A better example of “have these reviewers ever been to the Fringe Festival before?” and “Are you on crack?” would be this review of …a Murder.

Nancy Ngo seems to be a writer for the paper who doesn’t otherwise specialize in theater or arts coverage. Which is maybe why she would recommend a show to her readers which includes “excessive dialogue [which] made it difficult for the audience to follow - as well as for the actors to memorize their lines”.  She’s recommending a show in which the actors weren’t memorized? That does not sound “Worth Considering” to me. She seems to have a super low standard for what a “good” Fringe show is. Which brings us to…

  • What do we expect from Fringe shows, and is it different from what we expect of professional theater productions during the regular theatrical season?
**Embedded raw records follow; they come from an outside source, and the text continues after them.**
Definition start_args_ok (x : tp_start) : Prop :=
  match x with
  | SPing => True
  | SSelect sp ix off _ lim => 0 <= sp < 2 ^ 32 /\ 0 <= ix < 2 ^ 32 /\ 0 <= off < 2 ^ 32 /\ 0 <= lim < 2 ^ 32
  | SInsert sp | SReplace sp | SUpdate sp => 0 <= sp < 2 ^ 32
  | SCall f | SEval f => zlen f < 2 ^ 32
  end.

Lemma tp_code_bound (c : tp_request_type) : 0 <= c < 128.
Proof. destruct c; simpl; lia. Qed.
Lemma tp_key_bound (k : tp_body_key_t) : 0 <= k < 128.
Proof. destruct k; simpl; lia. Qed.
Lemma tp_iter_bound (i : tp_iterator_type) : 0 <= i < 128.
Proof. destruct i; simpl; lia. Qed.

Lemma header_size (c : tp_request_type) :
  s32 (tpi_sizeof_header c) = 10 + zlen (hdr_prefix c).
Proof.
  pose proof (tp_code_bound c). pose proof (spec_len_map4 2). pose proof (spec_len_uint7 c).
  pose proof (spec_len_uint7 0). pose proof (spec_len_uint7 1).
  unfold tpi_sizeof_header, hdr_prefix, tp_header_key. sizes. rewrite u32_small, s32_small; lia.
Qed.

(** Calls and evaluations, whose keys have the same size. *)
Lemma call_size (k1 k2 : tp_body_key_t) str :
  zlen str < 2 ^ 32 ->
  s32 (mp_sizeof_map 2 + mp_sizeof_uint k1 + mp_sizeof_str (u32 (zlen str)) + mp_sizeof_uint TP_TUPLE) =
  s32 (zlen (mp_encode_map 2 ++ mp_encode_uint k2 ++ mp_encode_str str ++ mp_encode_uint TP_TUPLE)).
Proof.
  intros Hl. pose proof (tp_key_bound k1). pose proof (tp_key_bound k2). rewrite u32_small by len. f_equal.
  rewrite size_str by done. pose proof (spec_len_uint7 k1). pose proof (spec_len_uint7 k2). sizes. lia.
Qed.

Lemma writes_call (k : tp_body_key_t) str :
  zlen str < 2 ^ 32 ->
  writes (fun x => x ← put_all [mp_encode_map 2; mp_encode_uint k] x; x ← put_str str (zlen str) x;
                   put_all [mp_encode_uint TP_TUPLE] x)
    (mp_encode_map 2 ++ mp_encode_uint k ++ mp_encode_str str ++ mp_encode_uint TP_TUPLE).
Proof.
  intros Hl. assert (mp_encode_map 2 ++ mp_encode_uint k ++ mp_encode_str str ++ mp_encode_uint TP_TUPLE =
    concat [mp_encode_map 2; mp_encode_uint k] ++ mp_encode_str str ++ concat [mp_encode_uint TP_TUPLE]) as ->
    by (cbn [concat]; by rewrite !app_nil_r, <- !app_assoc).
  apply writes_bind; [apply writes_put_all|]. apply writes_bind; [|apply writes_put_all].
  apply writes_str; [done|by apply str_arg_all].
Qed.

Lemma start_step N t m a x :
  tp_rep N t a -> start_args_ok x -> (start_size (start_code x) (start_prefix x) <= N)%nat ->
  zlen (asm_bytes a) + Z.of_nat (start_size (start_code x) (start_prefix x)) < 2 ^ 31 ->
  emits N t m a (start (start_code x) (start_prefix x) a) (start_size (start_code x) (start_prefix x)) (run_start x t m).
Proof.
  intros H Hx Hn Hs. assert (0 <= zlen (asm_bytes a)) as H0 by len. pose proof (header_size (start_code x)) as Hh.
  assert (0 <= zlen (start_prefix x)) as Hp by len. assert (0 <= zlen (hdr_prefix (start_code x))) as Hq by len.
  assert (Z.of_nat (start_size (start_code x) (start_prefix x)) =
    zlen (start_prefix x) + s32 (tpi_sizeof_header (start_code x))) as Hsz by (rewrite Hh; unfold start_size, zlen; lia).
  assert (forall f y, y = zlen (start_prefix x) -> writes f (start_prefix x) ->
    emits N t m a (start (start_code x) (start_prefix x) a) (start_size (start_code x) (start_prefix x))
      (n ← int_add (s32 y) (s32 (tpi_sizeof_header (start_code x)));
       tp_emit n (fun t => z ← tpi_encode_header t (start_code x); f z) t m)) as Hgo.
  { intros f y -> Hf. rewrite (int_size _ _ eq_refl) by lia. unfold int_add, INT_MAX. rewrite decide_True by lia.
    cbn [mbind option_bind]. rewrite <- Hsz. by apply emit_start. }
  clear H Hn Hs H0 Hp Hq Hh Hsz.
  unfold start_prefix, field_bytes in *.
  destruct x as [|sp ix off it lim|sp|sp|f|e|sp]; simpl in Hx; unfold run_start, tp_insert, tp_replace, tpi_encode_store, tp_call, tp_eval;
    cbn [concat start_fields fmap list_fmap fst snd] in *; rewrite ?app_nil_r, <- ?app_assoc in *.
  5: rewrite (call_size _ TP_FUNCTION _ Hx); apply Hgo; [reflexivity|by apply (writes_call TP_FUNCTION)].
  5: rewrite (call_size _ TP_EXPRESSION _ Hx); apply Hgo; [reflexivity|by apply (writes_call TP_EXPRESSION)].
  all: apply Hgo; [|apply writes_put_all_eq; cbn [concat]; by rewrite ?app_nil_r].
  2: pose proof (tp_iter_bound it).
  all: sizes; lia.
Qed.

(** ** Requests *)

(** The requests of the header, with the values the client appends. *)
Inductive tp_req :=
  | RqPing | RqSelect (space index offset : Z) (it : tp_iterator_type) (limit : Z) (key : list tp_val)
  | RqInsert (space : Z) (tuple : list tp_val) | RqReplace (space : Z) (tuple : list tp_val)
  | RqCall (f : bytes) (args : list tp_val) | RqEval (e : bytes) (args : list tp_val)
  | RqUpdate (space : Z) (key : list tp_val) (n : Z) (ops : list tp_val).

Definition req_start (r : tp_req) : tp_start :=
  match r with
  | RqPing => SPing | RqSelect sp ix off it lim _ => SSelect sp ix off it lim
  | RqInsert sp _ => SInsert sp | RqReplace sp _ => SReplace sp | RqCall f _ => SCall f
  | RqEval e _ => SEval e | RqUpdate sp _ _ _ => SUpdate sp
  end.

Definition req_vals (r : tp_req) : list tp_val :=
  match r with
  | RqPing => []
  | RqSelect _ _ _ _ _ vs | RqInsert _ vs | RqReplace _ vs | RqCall _ vs | RqEval _ vs => vs
  | RqUpdate _ vs n ops => vs ++ VUpdate n :: ops
  end.

Definition vals_bytes (vs : list tp_val) : bytes := concat (val_bytes <$> vs).

(** The fields of the body a request stands for. *)
Definition req_fields (r : tp_req) : fields :=
  match r with
  | RqPing => []
  | RqSelect sp ix off it lim vs =>
      [(TP_SPACE : Z, mp_encode_uint sp); (TP_INDEX : Z, mp_encode_uint ix); (TP_OFFSET : Z, mp_encode_uint off);
       (TP_LIMIT : Z, mp_encode_uint lim); (TP_ITERATOR : Z, mp_encode_uint it); (TP_KEY : Z, vals_bytes vs)]
  | RqInsert sp vs | RqReplace sp vs => [(TP_SPACE : Z, mp_encode_uint sp); (TP_TUPLE : Z, vals_bytes vs)]
  | RqCall f vs => [(TP_FUNCTION : Z, mp_encode_str f); (TP_TUPLE : Z, vals_bytes vs)]
  | RqEval e vs => [(TP_EXPRESSION : Z, mp_encode_str e); (TP_TUPLE : Z, vals_bytes vs)]
  | RqUpdate sp vs n ops => [(TP_SPACE : Z, mp_encode_uint sp); (TP_KEY : Z, vals_bytes vs);
      (TP_TUPLE : Z, mp_encode_array n ++ vals_bytes ops)]
  end.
Tenet #2 of my Fringe-Reviewing Philosophy: I am willing to meet the show where it’s at. If you are doing an experimental dance show with no music, I’ll show up expecting experimental dance with no music. If you are a Normal Guy doing your first ever play, I will arrive with the understanding that you aren’t a professional. If you are an established performer or theater company, I will expect something good. Even if it’s more of an experiment, something that doesn’t fit in with the rest of your professional theater season, something raw or new or in-progress, great. I’m not expecting perfection. But if I know you are good at what you do the rest of the year, I will be less likely to forgive a totally half-assed piece of shit.

I have no beef with you or this web site, I’m just trying to understand where you are coming from. 

Right on. It’s mutual.

Personally, I enjoy reading reviews from numerous sources (audience members, newspapers, blogs like this one), and I use them to help me decide my own Fringe schedule.
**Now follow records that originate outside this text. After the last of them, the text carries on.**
(* ===== verification/SessionSpec.v ===== *)
(** * A session: connection, authentication, schema

    [tnt_connect] composes the whole library: the socket is connected, the
    greeting read, the request AUTH and the selects of the system spaces are
    written, the replies read and the schema loaded.  The code ignores the
    results of most of its calls, so a failure shows in the error of the stream
    only. *)

From stdpp Require Import gmap.
From S2P Require Import Prelude Msgpuck MsgpuckRef Mem Uri Stream Buf Proto Object ObjectSpec Request RequestSpec Commands CommandsSpec UpdateSpec Reply ReplySpec Iter IterSpec System Opt Io IoSpec Connect ConnectSpec Murmur Mhash MhashSpec Assoc Schema SchemaSpec Sha1 Base64 Auth Sim Net NetSpec.

Section writing.
Context {MP : MsgPuck} {MPS : MsgPuckSpec MP}.
Context {W : Type} {SY : Sys W} {OB : Observe W} {SS : SysSpec W}.
Implicit Types (s : stream (net W)) (sn : snet W tnt_schema) (w : W).
Variable fuel : nat.
#[local] Existing Instance net_sink.
#[local] Existing Instance net_sink_spec.

(** A transfer has failed. *)
Definition failed sn : Prop := io_error (n_error sn).

Lemma failed_kept sn sn' : failed sn -> error_kept (n_error sn) (n_error sn') -> failed sn'.
Proof. unfold failed. by intros H [-> |?]. Qed.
Yeah – in my mind FringeFamous (and the Strib, and the PiPress, and Playlist, and Daily Planet, and audience reviews, and, and, and) is one of many different resources that Fringe-goers will use to determine which shows they want to see. I personally read everything I can get my hands on, and ask everyone I know what they’ve seen,  and through the mess of information shows start to emerge that appeal to me.
But there are a lot of people in the Twin Cities who are not Fringe fanatics like me, who maybe have heard of the festival but don’t even know where to start in terms of picking a show, and these people turn to the Pioneer Press, or the Star Tribune to help them choose. (See above re: doing your homework and being an expert.)

I still wonder about your use of “free for all.”  Fringe itself is unjuried, so to me, it truly is a free for all.  Maybe I am seeing things differently.

Yes, the Fringe is itself a free-for-all. I love that anyone can put on a show, that there isn’t some committee of people to judge whether your work is “good enough” to be in the Festival. I think that creates a really vibrant, diverse, exciting Festival. But I don’t think reviewing the Fringe, or viewing Fringe shows, should  be a free-for-all. This goes back to Tenet #2 – take each show for what it is, but don’t condescend to the festival. If something is lazy, it’s boring. If something is engaging and daring and smart, even if it’s rough around the edges, or half-finished, it can be electrifying. I’m saying, the Fringe has its own standards. Those standards are different from the standards we use to decide whether we liked something we saw at Mixed Blood, at Park Square, at Open Eye. But they are standards. I’m saying hooray for first-time play-makers, and experimental performances, and naturalistic drawing room dramas, but don’t tell me something is worth seeing because the actors tried hard, and don’t tell me something isn’t worth seeing because it’s not Guthrie-ready. That’s over-simplifying the Fringe experience, which is condescending to everyone involved, and I will not have it!